Content starts
Example move_dir_keeps_content_witness :
  ∃ g, let s' := (move_dir src2 dst2 now1 digest2 walk1 diff_paths2 () (list byte) (λ _, ()) deserialize_diff2 apply_limited2
    completed2 true arena1 (state2 abc losses2)).2 in
  (final_data "/s" path1 (src_files s') = Some g ∨ final_data "/d" path1 (dst_files s') = Some g) ∧ same_content digest2 abc g.
Proof.
  pose proof (move_dir_keeps_content src2 dst2 now1 digest2 walk1 diff_paths2 () (list byte) (λ _, ()) deserialize_diff2 apply_limited2
    completed2 (λ l, Permutation_refl l) true arena1 "/s" "/d" ltac:(done) ltac:(done) src2_root dst2_root digest2_zero
    (λ files, Permutation_refl _) (λ files, Permutation_refl _) (λ rel _, diff_paths2_law "/s" rel ltac:(done)) (λ rel _, diff_paths2_law "/d" rel ltac:(done))
    (state2 abc losses2) ltac:(apply (sane_singleton "/s" "d/a.txt"); [by repeat constructor|done])
    ltac:(apply (sane_singleton "/d" "d/.a.txt.part"); [by repeat constructor|done])
    (state2_fits losses2)) as H.
  destruct (move_dir _ _ _ _ _ _ _ _ _ _ _ _ _ _ (state2 abc losses2)) as [r s']. destruct H as [_ H].
  destruct (H path1 path1_valid path1_visible abc ltac:(vm_compute; reflexivity)) as [K|(g & K1 & K2)].
  - exists abc. split; [left; exact K|]. split; reflexivity.
  - exists g. split; [right; exact K1|exact K2].
Defined.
Content ends
> _Work order_: Using the entries above, tally every line that holds the word "split". Answer with that number only.

> _Exercise answer_: 2